The Revolution were named 2008 SuperLiga champions after their victory. Of the three finals in three years between the Revolution and the Dynamo, it was the only one won by the Revolution. Revolution investor/operator Robert Kraft, who attended the match, stated afterward that he hoped the title was one of many future championships, although it would take until the 2021 Supporters' Shield for the Revolution to win their next trophy.

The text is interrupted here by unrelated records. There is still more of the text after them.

(** C2. For a grammar without token elements, a candidate whose piece has no NUL and is
    not empty, and enough fuel, the check returns a list of rejects; a candidate that
    is not in it can be accepted and advances the grammar, and acceptance of one that
    is in it throws if its piece ends in a complete character.  (For grammars with
    token elements see [token_element_mid_token].) *)
Theorem mask_agrees_with_accept g cands depth i id piece cps partial :
  grammar_ok g → token_free (g_rules g) = true → g_stacks g ≠ [] →
  decode_utf8 piece (g_partial_utf8 g) = Ok (cps ++ [0], partial) → 0 ∉ cps →
  cps ≠ [] ∨ pu_n_remain partial ≠ 0 →
  Candidate i (cps ++ [0]) 0 partial id ∈ cands → Forall (cand_wf depth) cands →
  ∃ n rejects, (∀ fuel, (n ≤ fuel)%nat →
      llama_grammar_reject_candidates fuel (g_rules g) depth (g_stacks g) cands = Ok rejects) ∧
    (Candidate i (cps ++ [0]) 0 partial id ∉ rejects →
      ∃ g', grammar_ok g' ∧ ∀ fuel, (n ≤ fuel)%nat → llama_grammar_accept_token fuel g id piece = Ok g') ∧
    (Candidate i (cps ++ [0]) 0 partial id ∈ rejects → pu_n_remain partial = 0 →
      ∀ fuel, (n ≤ fuel)%nat → llama_grammar_accept_token fuel g id piece =
        Err (Throw "Unexpected empty grammar stack after accepting piece")).
Proof.
  set (tok := Candidate i (cps ++ [0]) 0 partial id).
  intros [Hwf Hnlr Hready] Hfree Hne Hdec H0 Hsome Hin Hcands.
  assert (0 < depth)%nat as Hdepth.
  { rewrite Forall_forall in Hcands. destruct (Hcands _ Hin) as (? & _ & _ & ?). lia. }
  destruct (reject_candidates_enough _ Hwf Hnlr depth _ _ Hready Hne Hcands Hdepth) as (n1 & rejects & _ & Hrej).
  destruct (accept_token_stacks_enough _ Hwf Hnlr id cps (g_stacks g) [] Hready)
    as (n2 & out & Hout & Hacc); [constructor|].
  pose proof (λ s, accept_token_stacks_elem _ _ _ _ _ _ _ s Hfree (Hacc n2 (le_n _))) as Hel.
  pose proof (reject_candidates_spec _ _ _ _ _ _ (Hrej n1 (le_n _)) tok) as Hspec.
  pose proof (λ st, cand_passes_steps (g_rules g) cps st tok Hfree (drop_0 _) H0) as Hpass. cbn in Hpass.
  assert (∀ fuel, (n1 + n2 ≤ fuel)%nat → llama_grammar_accept_token fuel g id piece =
    match out with [] => Err (Throw "Unexpected empty grammar stack after accepting piece")
                 | _ => Ok (with_stacks g out partial) end) as Haccept.
  { intros fuel Hle. unfold llama_grammar_accept_token. rewrite Hdec. cbn.
    unfold without_terminator. rewrite removelast_last, Hacc by lia. by destruct out. }
  exists (n1 + n2)%nat, rejects. split; [intros; apply Hrej; lia|]. split.
  - intros Hnrej. destruct out as [|st out]; [|exists (with_stacks g (st :: out) partial); split; [by split|done]].
    destruct Hnrej. apply Hspec. split; [done|]. intros st Hst (st' & Hsteps & Hor)%Hpass.
    apply (not_elem_of_nil st'), Hel. right. exists st. split_and!; [done| |done].
    intros ->. destruct Hsome as [Hcps|Hrem].
    + destruct cps; [done|]. inversion Hsteps as [|????? Hs _]; subst. inversion Hs.
    + destruct Hor as [?|(_ & pos & rest & -> & _)]; [done|]. inversion Hsteps as [|????? Hs _]; subst. inversion Hs.
  - intros Hr Hrem. destruct out as [|st' out]; [done|]. exfalso. apply Hspec in Hr as [_ Hno].
    assert (st' ∈ st' :: out) as Hin' by by left.
    apply Hel in Hin' as [?%not_elem_of_nil|(st & Hst & _ & Hsteps)]; [done|].
    apply (Hno st Hst), Hpass. eauto.
Qed.
(* ===== verification/GrammarLazy.v ===== *)
(** * Lazy grammars

    A lazy grammar buffers the generated text until a trigger, then constrains
    the text from the trigger on: the bookkeeping of token positions and the
    replay of the buffered tokens. *)
From S2P Require Import Prelude Utf8 Grammar.

(** ** The buffer *)

(** Positions that tile the text from [n] to [m], token by token. *)
Fixpoint tiles (n : nat) (positions : list (Z * (nat * nat))) (m : nat) : Prop :=
  match positions with
  | [] => n = m
  | (_, (s, e)) :: positions' => s = n ∧ (s ≤ e)%nat ∧ tiles e positions' m
  end.

(** What holds of a grammar that waits for its trigger. *)
Definition buffer_ok (g : llama_grammar) : Prop :=
  tiles 0 (g_trigger_buffer_positions g) (length (g_trigger_buffer g)).

Lemma tiles_app n ps m ps' k : tiles n ps m → tiles m ps' k → tiles n (ps ++ ps') k.
Proof.
  revert n. induction ps as [|[tok [s e]] ps IH]; intros n; cbn; [by intros ->|].
  intros (-> & ? & ?) ?. eauto.
Qed.

Lemma tiles_le n ps m : tiles n ps m → (n ≤ m)%nat.
Proof.
  revert n. induction ps as [|[tok [s e]] ps IH]; intros n; cbn; [by intros ->|].
  intros (-> & ? & H%IH). lia.
Qed.

(** The pieces the replay passes to [llama_grammar_accept_token]. *)
Fixpoint replay_pieces (buffer : bytes) (start : nat) (positions : list (Z * (nat * nat)))
    : list (Z * bytes) :=
  match positions with
  | [] => []
  | (tok, (tok_start, tok_end)) :: positions' =>
    if bool_decide (tok_end ≤ start)%nat then replay_pieces buffer start positions'
    else (tok, substr buffer (Nat.max start tok_start) (tok_end - Nat.max start tok_start))
         :: replay_pieces buffer start positions'
  end.

Fixpoint accept_pieces (fuel : nat) (g : llama_grammar) (pieces : list (Z * bytes)) : res llama_grammar :=
  match pieces with
  | [] => Ok g
  | (tok, piece) :: pieces' =>
    g ← llama_grammar_accept_token fuel g tok piece;
    accept_pieces fuel g pieces'
  end.

Lemma replay_tokens_pieces fuel g buffer start positions :
  replay_tokens fuel g buffer start positions = accept_pieces fuel g (replay_pieces buffer start positions).
Proof.
  revert g. induction positions as [|[tok [s e]] ps IH]; intros g; [done|]. cbn [replay_tokens replay_pieces].
  case_bool_decide as He; [apply IH|].
  assert ((if bool_decide (s < start)%nat then start else s) = Nat.max start s) as ->.
  { case_bool_decide; lia. }
  cbn [accept_pieces]. destruct (llama_grammar_accept_token _ _ _ _); [apply IH|done].
Qed.

(** The pieces are the text from [start] on, cut at the token boundaries. *)
Lemma replay_pieces_text buffer start n ps :
  tiles n ps (length buffer) →
  concat (snd <$> replay_pieces buffer start ps) = drop (Nat.max start n) buffer.
Proof.
  revert n. induction ps as [|[tok [s e]] ps IH]; intros n Ht; cbn in Ht |- *.
  { subst n. by rewrite drop_ge by lia. }
  destruct Ht as (-> & Hle & Ht). pose proof (tiles_le _ _ _ Ht). case_bool_decide as He.
  - rewrite (IH _ Ht). by replace (Nat.max start e) with (Nat.max start n) by lia.
  - cbn. rewrite (IH _ Ht). unfold substr.
    rewrite <- (take_drop (e - Nat.max start n) (drop (Nat.max start n) buffer)) at 2.
    f_equal. rewrite drop_drop. by replace (Nat.max start n + _)%nat with (Nat.max start e) by lia.
Qed.

(** ** Properties *)

(** When a trigger pattern is found in the text of a waiting lazy grammar,
    the grammar is advanced by pieces whose concatenation is exactly the text
    from the trigger position on, each with the token it came from; then the
    buffer is empty.  Otherwise the token is appended and the grammar waits on. *)
Theorem lazy_accept token_to_piece is_eog regex_match regex_search fuel g token :
  g_awaiting_trigger g = true → buffer_ok g → token ∉ g_trigger_tokens g →
  let buffer := g_trigger_buffer g ++ token_to_piece token in
  let accept := llama_grammar_accept_impl token_to_piece is_eog regex_match regex_search fuel g token in
  match find_trigger regex_match regex_search (g_trigger_patterns g) buffer with
  | Some start => ∃ pieces, concat (snd <$> pieces) = drop start buffer ∧
      ∀ g', accept = Ok g' → ∃ g1 g2, g_stacks g1 = g_stacks g ∧ g_rules g1 = g_rules g ∧
        accept_pieces fuel g1 pieces = Ok g2 ∧ g' = with_trigger g2 false [] []
  | None => ∃ g', accept = Ok g' ∧ buffer_ok g' ∧ g_awaiting_trigger g' = true ∧
      g_trigger_buffer g' = buffer ∧ g_stacks g' = g_stacks g
  end.
Proof.
  intros Haw Hok Htok buffer accept. unfold accept, llama_grammar_accept_impl.
  rewrite Haw, decide_False by done. fold buffer.
  set (positions := g_trigger_buffer_positions g ++ _).
  assert (tiles 0 positions (length buffer)) as Ht.
  { eapply tiles_app; [exact Hok|]. cbn. unfold buffer. rewrite length_app. split_and!; lia. }
  destruct (find_trigger _ _ _ buffer) as [start|].
  - exists (replay_pieces buffer start positions). split.
    + rewrite (replay_pieces_text _ _ _ _ Ht). by rewrite Nat.max_0_r.
    + intros g' H. rewrite replay_tokens_pieces in H. apply bind_Ok in H as (g2 & Hg2 & [= <-]).
      eexists _, g2. by split_and!; [| |exact Hg2|].
  - eexists. split; [done|]. by split_and!.
Qed.

Lemma lazy_accept_witness :
  let g := Grammar [[Elem GRETYPE_CHAR 98; Elem GRETYPE_CHAR 99; Elem GRETYPE_END 0]] [[(0, 0)%nat]]
             (PartialUtf8 0 0) true true [97] [(7, (0, 1)%nat)] [] [TriggerPattern [98]] in
  let piece := λ _ : Z, [97; 98; 99] in
  let search := λ (_ text : bytes), if bool_decide (length text = 4)%nat then Some [(2, 1)%nat] else None in
  match find_trigger (λ _ _, None) search (g_trigger_patterns g) (g_trigger_buffer g ++ piece 8) with
  | Some start => ∃ pieces, concat (snd <$> pieces) = drop start (g_trigger_buffer g ++ piece 8) ∧
      ∀ g', llama_grammar_accept_impl piece (λ _, false) (λ _ _, None) search 9 g 8 = Ok g' →
        ∃ g1 g2, g_stacks g1 = g_stacks g ∧ g_rules g1 = g_rules g ∧
          accept_pieces 9 g1 pieces = Ok g2 ∧ g' = with_trigger g2 false [] []
  | None => ∃ g', llama_grammar_accept_impl piece (λ _, false) (λ _ _, None) search 9 g 8 = Ok g' ∧
      buffer_ok g' ∧ g_awaiting_trigger g' = true ∧
      g_trigger_buffer g' = g_trigger_buffer g ++ piece 8 ∧ g_stacks g' = g_stacks g
  end.
Proof.
  apply (lazy_accept (λ _, [97; 98; 99]) (λ _, false) (λ _ _, None)
    (λ (_ text : bytes), if bool_decide (length text = 4)%nat then Some [(2, 1)%nat] else None) 9
    (Grammar [[Elem GRETYPE_CHAR 98; Elem GRETYPE_CHAR 99; Elem GRETYPE_END 0]] [[(0, 0)%nat]]
       (PartialUtf8 0 0) true true [97] [(7, (0, 1)%nat)] [] [TriggerPattern [98]]) 8).
  - reflexivity.
  - cbn. split_and!; [done|lia|done].
  - cbn. apply not_elem_of_nil.
Defined.
Definition rm_compact_decision (kv : llama_kv_cache) (seq_id p0 p1 : Z) : res rm_compact :=
  if any_compacted kv && bool_decide (seq_id ≤ 0) && bool_decide (p0 < p1) then
    let cur_end := i32 (kv_pos_base_swa kv + live_swa kv) in
    _ ← ggml_assert (bool_decide (0 < live_swa kv) || bool_decide (kv_pos_base_swa kv = 0));
    if bool_decide (p0 < cur_end) && bool_decide (kv_pos_base_swa kv < p1) then
      if bool_decide (p1 < cur_end) then Ok CompactRefuse
      else if bool_decide (p0 = 0) then Ok (CompactApply (kv_sink_rows kv) 0)
      else if bool_decide (kv_pos_base_swa kv = 0) ||
              bool_decide (kv_pos_base_swa kv + kv_window_swa kv ≤ p0)
      then Ok (CompactApply (u32 (kv_sink_rows kv + u32 (p0 - kv_pos_base_swa kv))) (kv_pos_base_swa kv))
      else Ok CompactRefuse
    else Ok CompactKeep
  else Ok CompactKeep.

(** [llama_kv_cache_seq_rm]: the result, the cache and the effect. *)
Definition llama_kv_cache_seq_rm (kv : llama_kv_cache) (seq_id p0 p1 : Z)
    (effect : option llama_kv_cache_seq_rm_effect)
    : res (bool * llama_kv_cache * option llama_kv_cache_seq_rm_effect) :=
  let p0 := range_lo p0 in
  let p1 := range_hi p1 in
  refused ← (if kv_recurrent kv then rm_recurrent_refused kv seq_id p0 p1 else Ok false);
  if refused : bool then Ok (false, kv, effect)
  else
    compact ← rm_compact_decision kv seq_id p0 p1;
    match compact with
    | CompactRefuse => Ok (false, kv, effect)
    | _ =>
      let '(cells, a) := rm_loop kv effect seq_id p0 p1 0 (kv_cells kv)
        (RmAcc (kv_used kv) (kv_size kv)
           (match effect with Some e => seq_membership_removed e | None => false end)
           POS_MIN POS_MAX false false) in
      let applied := match compact with CompactApply _ _ => true | _ => false end in
      let effect := match effect with
        | None => None
        | Some e => Some (RmEffect (qsa_pooled_seq e) (rm_removed a)
            (if rm_removed a then
               negb applied && bool_decide (0 ≤ qsa_pooled_seq e) && negb (rm_position_invalid a) &&
               (negb (rm_member_removed a) || bool_decide (rm_max_retained a < rm_min_removed a))
             else qsa_pool_preserved e))
        end in
      let head := if negb (bool_decide (rm_new_head a = kv_size kv)) && bool_decide (rm_new_head a < kv_head kv)
                  then rm_new_head a else kv_head kv in
      let kv := with_state kv head (rm_used a) cells in
      Ok (true, match compact with CompactApply h b => with_swa kv h b | _ => kv end, effect)
    end.
(* ===== verification/KvLemmas.v ===== *)
(** * Lemmas about cells

    Occupied cells, their number, [cell_max], and the effect of writing a cell. *)
From S2P Require Import Prelude KvCache.

(** A cell in use belongs to a sequence. *)
Definition in_use (c : llama_kv_cell) : Prop := c_seq_id c ≠ ∅.
#[global] Instance in_use_dec c : Decision (in_use c).
Proof. unfold in_use. apply _. Defined.

(** The cells in use and the cells with a position are the same. *)
Definition cell_ok (c : llama_kv_cell) : Prop := 0 ≤ c_pos c ↔ in_use c.

(** The cells in use. *)
Definition live_cells (cells : list llama_kv_cell) : list llama_kv_cell := filter in_use cells.
#[global] Arguments live_cells : simpl never.

Lemma is_empty_false c : is_empty c = false ↔ in_use c.
Proof. apply bool_decide_eq_false. Qed.
Lemma is_empty_true c : is_empty c = true ↔ ¬ in_use c.
Proof. unfold in_use. split; [intros ?%bool_decide_eq_true; auto|]. intros H. apply bool_decide_eq_true. by apply dec_stable. Qed.
Lemma default_not_in_use : ¬ in_use default_cell.
Proof. intros H. by apply H. Qed.
Lemma default_cell_ok : cell_ok default_cell.
Proof. split; [cbn; lia|]. by intros ?%default_not_in_use. Qed.
Lemma cell_live_spec c : cell_ok c → cell_live c = true ↔ in_use c.
Proof.
  intros Hok. unfold cell_live. rewrite andb_true_iff, negb_true_iff, is_empty_false, bool_decide_eq_true.
  unfold cell_ok in Hok. tauto.
Qed.
#[export] Hint Resolve default_not_in_use default_cell_ok : llama.

(** ** Counting along a list *)

Section counting.
Context {A : Type} (P : A → Prop) `{∀ x, Decision (P x)}.

Lemma filter_none l : Forall (λ x, ¬ P x) l → filter P l = [].
Proof. induction 1; [done|]. by rewrite filter_cons_False. Qed.
Lemma filter_all l : Forall P l → filter P l = l.
Proof. induction 1; [done|]. rewrite filter_cons_True by done. congruence. Qed.

Lemma Forall_slice (Q : A → Prop) a b l :
  (∀ i x, a ≤ i < b → l !! i = Some x → Q x)%nat → Forall Q (take (b - a) (drop a l)).
Proof.
  intros HQ. apply Forall_lookup_2. intros i x [Hi Hlt]%lookup_take_Some.
  rewrite lookup_drop in Hi. apply (HQ (a + i)%nat); [lia|done].
Qed.

Definition count_in (a b : nat) (l : list A) : nat := length (filter P (take (b - a) (drop a l))).

Lemma filter_insert_new l i x y :
  l !! i = Some y → ¬ P y → P x → filter P (<[i := x]> l) ≡ₚ x :: filter P l.
Proof.
  intros Hl Hy Hx. rewrite insert_take_drop by (by eapply lookup_lt_Some).
  rewrite <- (take_drop_middle l i y Hl) at 3.
  rewrite !filter_app, filter_cons_True, filter_cons_False by done.
  by rewrite <- Permutation_middle.
Qed.

Lemma filter_insert_gone l i x y :
  l !! i = Some y → P y → ¬ P x → filter P l ≡ₚ y :: filter P (<[i := x]> l).
Proof.
  intros Hl Hy Hx. rewrite insert_take_drop by (by eapply lookup_lt_Some).
  rewrite <- (take_drop_middle l i y Hl) at 1.
  rewrite !filter_app, filter_cons_True, filter_cons_False by done.
  by rewrite <- Permutation_middle.
Qed.

(** Moving an element into a free place keeps the elements. *)
Lemma filter_move l i j x y z :
  l !! i = Some x → l !! j = Some y → P x → ¬ P y → ¬ P z →
  filter P (<[i := z]> (<[j := x]> l)) ≡ₚ filter P l.
Proof.
  intros Hi Hj Hx Hy Hz.
  assert (i ≠ j) as Hij by (intros ->; congruence).
  apply (Permutation_cons_inv (a := x)). rewrite <- (filter_insert_new l j x y) by done.
  symmetry. apply filter_insert_gone; [|done..]. by rewrite list_lookup_insert_ne by done.
Qed.

Lemma count_in_split a b c l : (a ≤ b ≤ c)%nat → count_in a c l = (count_in a b l + count_in b c l)%nat.
Proof.
  intros Hle. unfold count_in. rewrite <- length_app, <- filter_app.
  replace (drop b l) with (drop (b - a) (drop a l)) by (rewrite drop_drop; f_equal; lia).
  rewrite take_take_drop. do 3 f_equal. lia.
Qed.

Lemma count_in_step a b l x :
  (a < b)%nat → l !! a = Some x → count_in a b l = ((if decide (P x) then 1 else 0) + count_in (S a) b l)%nat.
Proof.
  intros Hlt Hl. unfold count_in. rewrite (drop_S l x a Hl). replace (b - a)%nat with (S (b - S a)) by lia.
  cbn [take]. rewrite filter_cons. by destruct (decide (P x)).
Qed.

Lemma count_in_last a b l x :
  (a ≤ b)%nat → l !! b = Some x → count_in a (S b) l = (count_in a b l + if decide (P x) then 1 else 0)%nat.
Proof.
  intros Hle Hl. rewrite (count_in_split a b (S b)) by lia. f_equal.
  rewrite (count_in_step b (S b) l x) by (lia || done). unfold count_in.
  rewrite Nat.sub_diag, take_0. cbn. by rewrite Nat.add_0_r.
Qed.

Lemma count_in_le a b l : (count_in a b l ≤ b - a)%nat.
Proof. unfold count_in. etransitivity; [apply length_filter|]. rewrite length_take. lia. Qed.

Lemma count_in_nil a b l : (b ≤ a)%nat → count_in a b l = 0%nat.
Proof. intros. pose proof (count_in_le a b l). lia. Qed.

Lemma count_in_none a b l :
  (∀ i x, a ≤ i < b → l !! i = Some x → ¬ P x)%nat → count_in a b l = 0%nat.
Proof.
  intros Hn. unfold count_in. by rewrite filter_none by (by apply Forall_slice).
Qed.

Lemma count_in_all a b l :
  (b ≤ length l)%nat → (∀ i x, a ≤ i < b → l !! i = Some x → P x)%nat → count_in a b l = (b - a)%nat.
Proof.
  intros Hb Ha. unfold count_in. rewrite filter_all by (by apply Forall_slice).
  rewrite length_take, length_drop. lia.
Qed.

Lemma count_in_total l : count_in 0 (length l) l = length (filter P l).
Proof. unfold count_in. by rewrite Nat.sub_0_r, drop_0, firstn_all. Qed.

Lemma count_in_insert_out a b l i x : (i < a ∨ b ≤ i)%nat → count_in a b (<[i := x]> l) = count_in a b l.
Proof.
  intros Hi. unfold count_in. f_equal. f_equal. apply list_eq. intros k.
  destruct (decide (k < b - a)%nat); [|by rewrite !lookup_take_ge by lia].
  rewrite !lookup_take_lt, !lookup_drop by done. apply list_lookup_insert_ne. lia.
Qed.
End counting.

(** ** [cell_max] *)

Lemma cell_max_from_spec (l : list llama_kv_cell) n :
  Forall cell_ok l → n = Z.to_nat (cell_max_from (rev l)) →
  (n ≤ length l)%nat ∧ (∀ i c, n ≤ i → l !! i = Some c → ¬ in_use c)%nat ∧
  (∀ n', n = S n' → ∃ c, l !! n' = Some c ∧ in_use c).
Proof.
  intros Hok ->. induction l as [|c l IH] using rev_ind; [by cbn; split_and!; [lia|intros [|]|]|].
  apply Forall_app in Hok as [Hok [Hc _]%Forall_cons_1]. specialize (IH Hok) as (IHle & IHe & IHl).
  rewrite rev_unit. cbn [cell_max_from length]. rewrite length_rev, length_app. cbn [length].
  destruct (cell_live c) eqn:El.
  - pose proof (proj1 (cell_live_spec c Hc) El). rewrite Nat2Z.id. split_and!.
    + lia.
    + intros i c' Hi Hl. apply lookup_lt_Some in Hl. rewrite length_app in Hl. cbn in Hl. lia.
    + intros n' Hn. assert (n' = length l) as -> by lia. exists c. by rewrite list_lookup_middle.
  - assert (¬ in_use c) by (rewrite <- cell_live_spec by done; by rewrite El).
    split_and!; [lia| |].
    + intros i c' Hi [Hl|[? Hl]]%lookup_app_Some; [by apply (IHe i)|]. apply list_lookup_singleton_Some in Hl as [? <-]. done.
    + intros n' Hn. destruct (IHl n' Hn) as (c' & Hl & ?). exists c'. by rewrite lookup_app_l by (by eapply lookup_lt_Some).
Qed.

(** ** Well-formed caches of attention models *)

Record kv_wf (kv : llama_kv_cache) : Prop := {
  wf_size : Z.of_nat (length (kv_cells kv)) = kv_size kv;
  wf_bound : kv_size kv < 2 ^ 30;
  wf_cells : Forall cell_ok (kv_cells kv);
  wf_src : Forall (λ c, c_src c = 0 ∨ 0 ≤ c_src c < kv_size kv) (kv_cells kv);
  wf_used : kv_used kv = Z.of_nat (length (live_cells (kv_cells kv)));
  wf_head : 0 ≤ kv_head kv ≤ kv_size kv;
  wf_delta : kv_has_shift kv = false → Forall (λ c, c_delta c = 0) (kv_cells kv);
  wf_attn : kv_recurrent kv = false }.

Lemma wf_used_le kv : kv_wf kv → 0 ≤ kv_used kv ≤ kv_size kv.
Proof.
  intros []. rewrite wf_used0, <- wf_size0. unfold live_cells.
  pose proof (length_filter in_use (kv_cells kv)). lia.
Qed.

(** Copying rows. *)
Lemma copy_rows_spec {A} (src dst n : nat) (t : list A) :
  (src + n ≤ length t)%nat → (dst + n ≤ length t)%nat →
  ∃ t', copy_rows src dst n t = Ok t' ∧ length t' = length t ∧
    ∀ k, t' !! k = if decide (dst ≤ k < dst + n)%nat then t !! (src + (k - dst))%nat else t !! k.
Proof.
  intros Hs Hd. unfold copy_rows. rewrite !bool_decide_true by done. cbn. eexists. split; [done|].
  split; [rewrite !length_app, !length_take, !length_drop; lia|]. intros k. destruct (decide _) as [Hk|Hk].
  - rewrite lookup_app_r; rewrite length_take_le by lia; [|lia].
    rewrite lookup_app_l by (rewrite length_take, length_drop; lia).
    rewrite lookup_take_lt by lia. by rewrite lookup_drop.
  - destruct (decide (k < dst)%nat).
    + rewrite lookup_app_l by (rewrite length_take; lia). by rewrite lookup_take_lt by done.
    + rewrite lookup_app_r; rewrite length_take_le by lia; [|lia].
      rewrite lookup_app_r; rewrite length_take_le by (rewrite length_drop; lia); [|lia].
      rewrite lookup_drop. f_equal. lia.
Qed.

(** ** A small cache, for the examples *)

Definition text_cell (p token s : Z) : llama_kv_cell := Cell p 0 0 token p p p 0 {[s]}.

(** A well-formed cache of four cells with two holes. *)
Definition holes_kv : llama_kv_cache :=
  KvCache false false false false false false false 0 2 4 2 0 [] 0 0 0 0 0
    [default_cell; text_cell 0 100 0; default_cell; text_cell 1 101 0].

Lemma holes_kv_wf : kv_wf holes_kv.
Proof.
  split; try (vm_compute; split; discriminate); try reflexivity.
  - apply (bool_decide_unpack _). vm_compute. exact I.
  - apply (bool_decide_unpack _). vm_compute. exact I.
  - intros _. apply (bool_decide_unpack _). vm_compute. exact I.
Qed.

On November 21, 2008, MLS announced that the 2009 SuperLiga would be contested by the top four teams in the 2008 MLS regular season standings not already competing in the CONCACAF Champions League in 2009–10. The Dynamo did not qualify as they were competing in the Champions League, while the Revolution did qualify for and were eliminated in the semifinals after a 2–1 loss to the Chicago Fire. Both the Dynamo and the Revolution qualified for the 2010 Superliga. The Dynamo reached the semifinals of that tournament, losing 1–0 to Atlético Morelia. The Revolution reached the finals, losing 2–1 to Morelia. The tournament was discontinued after the 2010 edition, with MLS commissioner Don Garber stating that "SuperLiga was a great tournament which served its purpose during its time. CONCACAF got more and more committed to a continental tournament with the Champions League, which we're very supportive of. It has delivered the value we intended in SuperLiga to put our teams against the best competition in this region." The Revolution were the only MLS club to win the SuperLiga over its four editions.